Son commandant d’escadrille le recommanda pour la Distinguished Service Cross. Les rapports confirmèrent que Johnson avait détruit au moins six avions et endommagé trois autres en trois minutes. Cette action non autorisée prouva que le Mustang pouvait supporter des manœuvres bien au-delà des limites théoriques des ingénieurs. Les films montraient des virages à 7G et des piqués extrêmes que la structure supportait sans faillir. North American Aviation mit à jour le manuel de vol : le P-51 était bien plus performant qu’on ne le pensait. Une nouvelle doctrine d’agression calculée naquit. Les pilotes apprirent à ne plus fuir devant le nombre, mais à imposer le doute à l’ennemi par une offensive brutale. Les pertes de bombardiers chutèrent drastiquement dans les mois qui suivirent. Johnson devint instructeur, enseignant que la peur ne devait pas paralyser mais aiguiser les sens. Son message se propagea jusqu’au Pacifique.

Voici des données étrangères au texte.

(** [s.includes(sub)] *)
Fixpoint includes (s sub : string) : bool :=
  prefix sub s ||
  match s with
  | EmptyString => false
  | String _ r => includes r sub
  end.

(** [s.split(sep)] for a separator that matches exactly one character of the
    class [sep] (the string ['\n'], the regular expression [/\d/]): never the
    empty array. *)
Fixpoint splitOn (sep : ascii -> bool) (s : string) : list string :=
  match s with
  | EmptyString => [EmptyString]
  | String c r =>
      if sep c then EmptyString :: splitOn sep r
      else match splitOn sep r with
           | [] => [String c EmptyString]
           | h :: t => String c h :: t
           end
  end.

(** [xs.some(p)] *)
Definition some {A} (p : A -> bool) (xs : list A) : bool := existsb p xs.

(** [v || ''] on a possibly undefined string: the empty string is falsy. *)
Definition orEmpty (v : option string) : string :=
  match v with
  | Some (String c r) => String c r
  | _ => EmptyString
  end.

(** [v || null] on a possibly undefined string. *)
Definition orNull (v : option string) : option string :=
  match v with
  | Some (String c r) => Some (String c r)
  | _ => None
  end.

(** [v || w] where [w] may itself be undefined. *)
Definition orElse (v w : option string) : option string :=
  match v with
  | Some (String c r) => Some (String c r)
  | _ => w
  end.

(* ------------------------------------------------------------------ *)
(** *** Regular expressions

    The fragment the source uses, with the backtracking semantics of
    ECMAScript: alternatives left to right, greedy quantifiers, leftmost
    match. Capture groups are not recorded: the source only reads element
    zero of a match. *)

Inductive regex : Type :=
| Chr (cls : ascii -> bool)          (* one character of a class *)
| Seq (r1 r2 : regex)
| Alt (r1 r2 : regex)
| Opt (r : regex)                    (* r?  *)
| Many (cls : ascii -> bool) (lo : nat)   (* cls{lo,}, so cls+ is Many cls 1 *)
| Bnd.                               (* \b  *)

Definition isWordAt (c : option ascii) : bool :=
  match c with Some a => isWord a | None => false end.

Definition headOf (s : string) : option ascii :=
  match s with String c _ => Some c | EmptyString => None end.

(** The continuation receives the last consumed character and the rest of
    the input; the result is the input left over after the whole match. *)
Fixpoint many (cls : ascii -> bool) (lo : nat) (prev : option ascii) (s : string)
    (k : option ascii -> string -> option string) {struct s} : option string :=
  let stop := if lo =? 0 then k prev s else None in
  match s with
  | EmptyString => stop
  | String c r =>
      if cls c then
        match many cls (pred lo) (Some c) r k with
        | Some out => Some out
        | None => stop
        end
      else stop
  end.

Fixpoint rx (r : regex) (prev : option ascii) (s : string)
    (k : option ascii -> string -> option string) {struct r} : option string :=
  match r with
  | Chr cls =>
      match s with
      | String c rest => if cls c then k (Some c) rest else None
      | EmptyString => None
      end
  | Seq a b => rx a prev s (fun p' s' => rx b p' s' k)
  | Alt a b =>
      match rx a prev s k with
      | Some out => Some out
      | None => rx b prev s k
      end
  | Opt a =>
      match rx a prev s k with
      | Some out => Some out
      | None => k prev s
      end
  | Many cls lo => many cls lo prev s k
  | Bnd => if xorb (isWordAt prev) (isWordAt (headOf s)) then k prev s else None
  end.

(** The text matched at the current position, if the expression matches
    there. *)
Definition matchHere (r : regex) (prev : option ascii) (s : string) : option string :=
  match rx r prev s (fun _ rest => Some rest) with
  | Some rest => Some (substring 0 (length s - length rest) s)
  | None => None
  end.

(** [s.match(r)?.[0]] for an expression without the [g] flag: the leftmost
    match. *)
Fixpoint searchFrom (r : regex) (prev : option ascii) (s : string) : option string :=
  match matchHere r prev s with
  | Some m => Some m
  | None =>
      match s with
      | EmptyString => None
      | String c rest => searchFrom r (Some c) rest
      end
  end.

Definition matchFirst (r : regex) (s : string) : option string := searchFrom r None s.

(** All matches of a [g] expression, left to right and without overlap:
    after a match of length [n] the scan resumes [n] characters further (one
    character further after an empty match). [skip] counts the characters
    of the last match still to be passed over. *)
Fixpoint scanAll (r : regex) (prev : option ascii) (s : string) (skip : nat)
    {struct s} : list string :=
  match skip with
  | S n =>
      match s with
      | EmptyString => []
      | String c rest => scanAll r (Some c) rest n
      end
  | O =>
      match matchHere r prev s with
      | Some m =>
          m :: match s with
               | EmptyString => []
               | String c rest => scanAll r (Some c) rest (pred (length m))
               end
      | None =>
          match s with
          | EmptyString => []
          | String c rest => scanAll r (Some c) rest 0
          end
      end
  end.

(** [s.match(r)] for an expression with the [g] flag: [null] when nothing
    matches, otherwise the array of the matched texts. *)
Definition matchAll (r : regex) (s : string) : option (list string) :=
  match scanAll r None s 0 with
  | [] => None
  | ms => Some ms
  end.

Definition exactly (a : ascii) (c : ascii) : bool := Ascii.eqb a c.

(** A literal letter under the [i] flag matches both of its cases. *)
Definition isNoCase (a : ascii) (c : ascii) : bool :=
  Ascii.eqb (lowerChar a) (lowerChar c).

Fixpoint lit (eq : ascii -> ascii -> bool) (s : string) (tail : regex) : regex :=
  match s with
  | EmptyString => tail
  | String c r => Seq (Chr (eq c)) (lit eq r tail)
  end.

End JS.

Import JS.

(* ================================================================== *)
(** ** Effects: exceptions and generated identifiers *)
(* ================================================================== *)

(** A thrown JavaScript value: [new Error(message)], a [TypeError] of the
    runtime, or whatever else a library rejects with. *)
Inductive exn : Type :=
| Error (message : string)
| TypeError (message : string).

(** What [uuidv4()] depends on: the stream of identifiers it is going to
    hand out, and how many it has handed out so far. *)
Record World : Type := mkWorld {
  uuids : nat -> string;
  issued : nat
}.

Après 73 missions de plus, Johnson rentra en Iowa en 1945. Il retrouva la ferme, le silence et le travail manuel, ne parlant jamais de ses médailles. Il se maria, éleva trois enfants et travailla comme mécanicien. Ce n’est qu’en 1977 qu’un chercheur de l’Air Force le contacta pour confirmer les détails de ce fameux 6 mars. Sa réponse était restée la même : le bombardier avait besoin d’aide. En 1998, il assista à la dédicace d’un Mustang restauré au Texas. Face à de jeunes pilotes de chasse, il expliqua que le courage n’est pas l’absence de peur, mais ce que l’on fait quand on est terrifié parce que quelqu’un a besoin de nous. Robert Johnson s’éteignit en 2006 à l’âge de 84 ans. À son enterrement, quatre Mustang effectuèrent un passage en formation “missing man”. Son histoire demeure un pilier de l’instruction aérienne : une seule personne, armée de compétence et de courage, peut changer le cours de l’histoire. Le Mustang n’était qu’une machine d’aluminium et d’acier ; ce sont des hommes comme Robert qui ont gagné la guerre.